SUPPLIED INFORMATION >>

- - - -

(* ===== verification/Listener.v ===== *)
(** * Listeners and handshakes of the service

    [tentacle/src/service/helper.rs]: the event that a finished handshake sends to
    the service, and [Listener], the task behind a listening socket, which starts a
    handshake for every connection and, when the socket fails, reports every
    address that it served. The modes of the sockets are those of [TcpListen.v]. *)
From S2P Require Import Prelude Text StdNet ProxyProtocol Multiaddr MultiaddrFacts SecioMessages PeerId AddrUtils Channel Events ProtocolHandle TentacleSession FutureTask Service ServiceFacts TcpListen TcpListenFacts.

(** ** Handshakes *)

(** The result of the handshake task: without encryption the socket itself; else a
    timeout, or the result of the secio handshake. *)
Inductive HandshakeResult (N : NetTypes) :=
| HrNoop (socket : RawIo N)
| HrTimeout (error : HandshakeErr N)
| HrSecio (result : (RawIo N * PublicKey) + HandshakeErr N).
Arguments HrNoop {N}.
Arguments HrTimeout {N}.
Arguments HrSecio {N}.

(** The event that [HandshakeContext::handshake] sends. *)
Definition handshake_event {N} (ty : SessionType) (remote_address : Multiaddr) (listen_address : option Multiaddr) (r : HandshakeResult N) :
    SessionEvent N :=
  match r with
  | HrNoop socket => SeHandshakeSuccess socket None remote_address ty listen_address
  | HrTimeout error => SeHandshakeError remote_address ty error
  | HrSecio (inl (handle, public_key)) => SeHandshakeSuccess handle (Some public_key) remote_address ty listen_address
  | HrSecio (inr error) => SeHandshakeError remote_address ty error
  end.

(** ** [Listener] *)

Section listener.
Context `{!AddrCodecs}.

(** The addresses that [close] reports: those of the socket's mode. *)
Definition close_reports (mode : option UpgradeModeEnum) (address : Multiaddr) (ps : list Protocol) : list Multiaddr :=
  let without (f : Protocol → bool) := from_iter (List.filter (λ p, negb (f p)) ps) in
  let is_tls p := match p with Tls _ => true | _ => false end in
  let is_ws p := match p with Ws => true | _ => false end in
  match mode with
  | None | Some OnlyTcp | Some OnlyWs => [address]
  | Some OnlyTls => [from_iter (clear_protocol <$> ps)]
  | Some TcpAndTls => let base_net := without is_tls in [base_net; push base_net (Tls [])]
  | Some TcpAndWs => let base_net := without is_ws in [base_net; push base_net Ws]
  | Some UmAll => let base_net := without (λ p, is_ws p || is_tls p) in [base_net; push base_net Ws; push base_net (Tls [])]
  end.

(** [close]: the mode of the socket is read from the table. *)
Definition listener_close (g : Modes) (address : Multiaddr) : option (Res Error (list Multiaddr)) :=
  match multiaddr_to_socketaddr address, iter address with
  | Some (Ok sa), Some (Ok ps) =>
      match sa ≫= (g !!.) with
      | None => Some (Ok (close_reports None address ps))
      | Some v => match to_enum (E:=Empty_set) v with Ok e => Some (Ok (close_reports (Some e) address ps)) | _ => Some Panic end
      end
  | None, _ | _, None => None
  | _, _ => Some Panic
  end.

(** What a poll does. *)
Inductive ListenerAction :=
| LaHandshake (ty : SessionType) (remote_address : Multiaddr) (listen_address : option Multiaddr)
| LaReport (addresses : list Multiaddr) (error : io.ErrorKind).

Definition listener_poll (g : Modes) (listen_addr : Multiaddr) (p : Poll (option (Multiaddr + io.ErrorKind))) :
    option (Res Error (Poll (option unit) * list ListenerAction)) :=
  let fail e :=
    match listener_close g listen_addr with
    | Some (Ok addrs) => Some (Ok (Ready None, [LaReport addrs e]))
    | Some (Err err) => Some (Err err)
    | Some Panic => Some Panic
    | None => None
    end in
  match p with
  | Ready (Some (inl remote_address)) => Some (Ok (Ready (Some ()), [LaHandshake Inbound remote_address (Some listen_addr)]))
  | Ready None => fail io.BrokenPipe
  | Pending => Some (Ok (Pending, []))
  | Ready (Some (inr err)) => fail err
  end.
End listener.

(** ** Facts *)

Section facts.
Context {AC : AddrCodecs} {AL : AddrCodecsLaws}.

(** A handshake's event is one that the service handles. *)
Lemma handshake_event_wf {N} ty remote la (r : HandshakeResult N) :
  addr_wf remote → (ty = Inbound → is_Some la) → event_wf (handshake_event ty remote la r).
Proof. intros Hr Hla. by destruct r as [|?|[[]|]]. Qed.

Definition socket_parts (sa : SocketAddr) : list Protocol := [match ip sa with V4 a => Ip4 a | V6 a => Ip6 a end; Tcp (port sa)].
Definition mode_parts (m : TcpListenMode) (domain : bytes) : list Protocol :=
  match m with LmTcp => [] | LmWs => [Ws] | LmTls => [Tls domain] end.

(** The address of a mode on a socket, with its domain. *)
Definition mode_addr (sa : SocketAddr) (m : TcpListenMode) (domain : bytes) : Multiaddr := from_iter (socket_parts sa ++ mode_parts m domain).

Lemma from_iter_snoc ps p : from_iter (ps ++ [p]) = push (from_iter ps) p.
Proof. rw /from_iter /push. cbn [ma_bytes]. by rw fmap_app concat_app /= app_nil_r. Qed.

Lemma socket_parts_addr sa : from_iter (socket_parts sa) = socketaddr_to_multiaddr sa.
Proof. done. Qed.

Lemma mode_addr_Comps sa m d :
  ip_wf (ip sa) → is_u16 (port sa) → text_wf d → Comps (ma_bytes (mode_addr sa m d)) (socket_parts sa ++ mode_parts m d).
Proof.
  intros Hip Hp Hd. apply Comps_concat. apply Forall_app. split.
  - apply Forall_cons. split; [by destruct (ip sa)|]. by apply Forall_singleton.
  - destruct m; [done|by apply Forall_singleton..].
Qed.

(** The address that a bind reports is that of its mode. *)
Lemma listen_addr_mode addr m sa g a g' :
  listen_addr addr m sa g = (Ok a, g') → ∃ d, a = mode_addr sa m d ∧ (m = LmTls → parse_tls_domain_name addr = Some (Ok (Some d))).
Proof.
  rw /listen_addr. destruct m; [intros [= <- _]; by exists []| |intros [= <- _]; exists []; by rw /mode_addr from_iter_snoc].
  rw /addr_res. destruct (parse_tls_domain_name addr) as [[[d|]| |]|]; try done. intros [= <- _]. exists d. by rw /mode_addr from_iter_snoc.
Qed.

Lemma text_wf_nil : text_wf [].
Proof. by split. Qed.

Lemma mode_addr_cleared sa m d :
  ip_wf (ip sa) → is_u16 (port sa) → text_wf d → cleared (mode_addr sa m d) = mode_addr sa m [].
Proof.
  intros Hip Hp Hd. rw /cleared (iter_Comps _ _ (mode_addr_Comps sa m d Hip Hp Hd)) /mode_addr fmap_app. f_equal. f_equal.
  - rw /socket_parts /=. by destruct (ip sa).
  - by destruct m.
Qed.

Lemma mode_addr_inj sa m m' : ip_wf (ip sa) → is_u16 (port sa) → mode_addr sa m [] = mode_addr sa m' [] → m = m'.
Proof.
  intros Hip Hp Heq. pose proof (mode_addr_Comps sa m [] Hip Hp text_wf_nil) as H1. rw Heq in H1.
  pose proof (Comps_det _ _ _ H1 (mode_addr_Comps sa m' [] Hip Hp text_wf_nil)) as H%app_inv_head. by destruct m, m'.
Qed.

Lemma close_reports_modes e sa m d :
  serves e m = true →
  close_reports (Some e) (mode_addr sa m d) (socket_parts sa ++ mode_parts m d) =
    (λ x, mode_addr sa x []) <$> List.filter (serves e) [LmTcp; LmWs; LmTls].
Proof.
  destruct e, m; try done; intros _; rw /close_reports /mode_addr /socket_parts; destruct (ip sa); simpl; rewrite <-?from_iter_snoc; done.
Qed.

(** C36. When the socket of a listener fails, the service is told of exactly the
    addresses under which it keeps the listens of the socket, one for each mode
    that was bound to it, unless the modes are websocket and TLS without TCP: then
    reading the mode panics and nothing is told. *)
Theorem listener_reports_its_listens sa m d ms g :
  ip_wf (ip sa) → is_u16 (port sa) → text_wf d →
  g !! sa = Some (foldl combine (mode_u8 (mode_of m)) (mode_of <$> ms)) →
  (LmTcp ∈ m :: ms ∨ (LmWs ∉ m :: ms) ∨ (LmTls ∉ m :: ms) →
   ∃ reports, listener_close g (mode_addr sa m d) = Some (Ok reports) ∧ NoDup reports ∧
     ∀ a, a ∈ reports ↔ ∃ x d', x ∈ m :: ms ∧ text_wf d' ∧ a = cleared (mode_addr sa x d')) ∧
  ((LmTcp ∉ m :: ms) → LmWs ∈ m :: ms → LmTls ∈ m :: ms → listener_close g (mode_addr sa m d) = Some Panic).
Proof.
  intros Hip Hp Hd Hg. pose proof (mode_addr_Comps sa m d Hip Hp Hd) as HC.
  rw /listener_close (multiaddr_to_socketaddr_Comps _ _ HC) (iter_Comps _ _ HC).
  assert (first_socket (socket_parts sa ++ mode_parts m d) = Some sa) as -> by (rw /socket_parts; by destruct sa as [[] ?]).
  cbn [mbind option_bind]. rw Hg. split; [|intros H1 H2 H3; by rw mode_panics].
  intros Hc. destruct (mode_serves m ms Hc) as (e & He & Hs). rw He close_reports_modes; [|apply Hs, elem_of_cons; by left]. eexists. split; [done|]. split.
  - apply NoDup_fmap_2_strong; [intros x y _ _; by apply mode_addr_inj|]. apply NoDup_ListNoDup, List.NoDup_filter, NoDup_ListNoDup.
    by apply (bool_decide_unpack _).
  - intros a. rw list_elem_of_fmap. split.
    + intros (x & -> & [_ Hx]%list_elem_of_In%List.filter_In). exists x, []. rw mode_addr_cleared //. split; [by apply Hs|]. split; [apply text_wf_nil|done].
    + intros (x & d' & Hx & Hd' & ->). exists x. rw mode_addr_cleared //. split; [done|]. apply list_elem_of_In, List.filter_In.
      split; [|by apply Hs]. destruct x; simpl; tauto.
Qed.
End facts.

Lemma listener_reports_its_listens_witness :
  ∃ reports, listener_close {[demo_sock := 7]} (mode_addr demo_sock LmWs []) = Some (Ok reports) ∧ NoDup reports.
Proof.
  destruct (listener_reports_its_listens demo_sock LmWs [] [LmTcp; LmTls] {[demo_sock := 7]}) as [(r & Hr & Hnd & _) _].
  - repeat constructor; unfold_int; simpl; lia.
  - unfold_int; simpl; lia.
  - by split.
  - by vm_compute.
  - left. set_solver.
  - exists r. split; [exact Hr|exact Hnd].
Defined.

- - - -

WORK TO COMPLETE >>
Please copy the lines in the records above between the one holding "(** ** Handshakes *)" and the one holding "match multiaddr_to_socketaddr address, iter", inclusive, exactly and with no other line.

EXERCISE ANSWER >>
(** ** Handshakes *)

(** The result of the handshake task: without encryption the socket itself; else a
    timeout, or the result of the secio handshake. *)
Inductive HandshakeResult (N : NetTypes) :=
| HrNoop (socket : RawIo N)
| HrTimeout (error : HandshakeErr N)
| HrSecio (result : (RawIo N * PublicKey) + HandshakeErr N).
Arguments HrNoop {N}.
Arguments HrTimeout {N}.
Arguments HrSecio {N}.

(** The event that [HandshakeContext::handshake] sends. *)
Definition handshake_event {N} (ty : SessionType) (remote_address : Multiaddr) (listen_address : option Multiaddr) (r : HandshakeResult N) :
    SessionEvent N :=
  match r with
  | HrNoop socket => SeHandshakeSuccess socket None remote_address ty listen_address
  | HrTimeout error => SeHandshakeError remote_address ty error
  | HrSecio (inl (handle, public_key)) => SeHandshakeSuccess handle (Some public_key) remote_address ty listen_address
  | HrSecio (inr error) => SeHandshakeError remote_address ty error
  end.

(** ** [Listener] *)

Section listener.
Context `{!AddrCodecs}.

(** The addresses that [close] reports: those of the socket's mode. *)
Definition close_reports (mode : option UpgradeModeEnum) (address : Multiaddr) (ps : list Protocol) : list Multiaddr :=
  let without (f : Protocol → bool) := from_iter (List.filter (λ p, negb (f p)) ps) in
  let is_tls p := match p with Tls _ => true | _ => false end in
  let is_ws p := match p with Ws => true | _ => false end in
  match mode with
  | None | Some OnlyTcp | Some OnlyWs => [address]
  | Some OnlyTls => [from_iter (clear_protocol <$> ps)]
  | Some TcpAndTls => let base_net := without is_tls in [base_net; push base_net (Tls [])]
  | Some TcpAndWs => let base_net := without is_ws in [base_net; push base_net Ws]
  | Some UmAll => let base_net := without (λ p, is_ws p || is_tls p) in [base_net; push base_net Ws; push base_net (Tls [])]
  end.

(** [close]: the mode of the socket is read from the table. *)
Definition listener_close (g : Modes) (address : Multiaddr) : option (Res Error (list Multiaddr)) :=
  match multiaddr_to_socketaddr address, iter address with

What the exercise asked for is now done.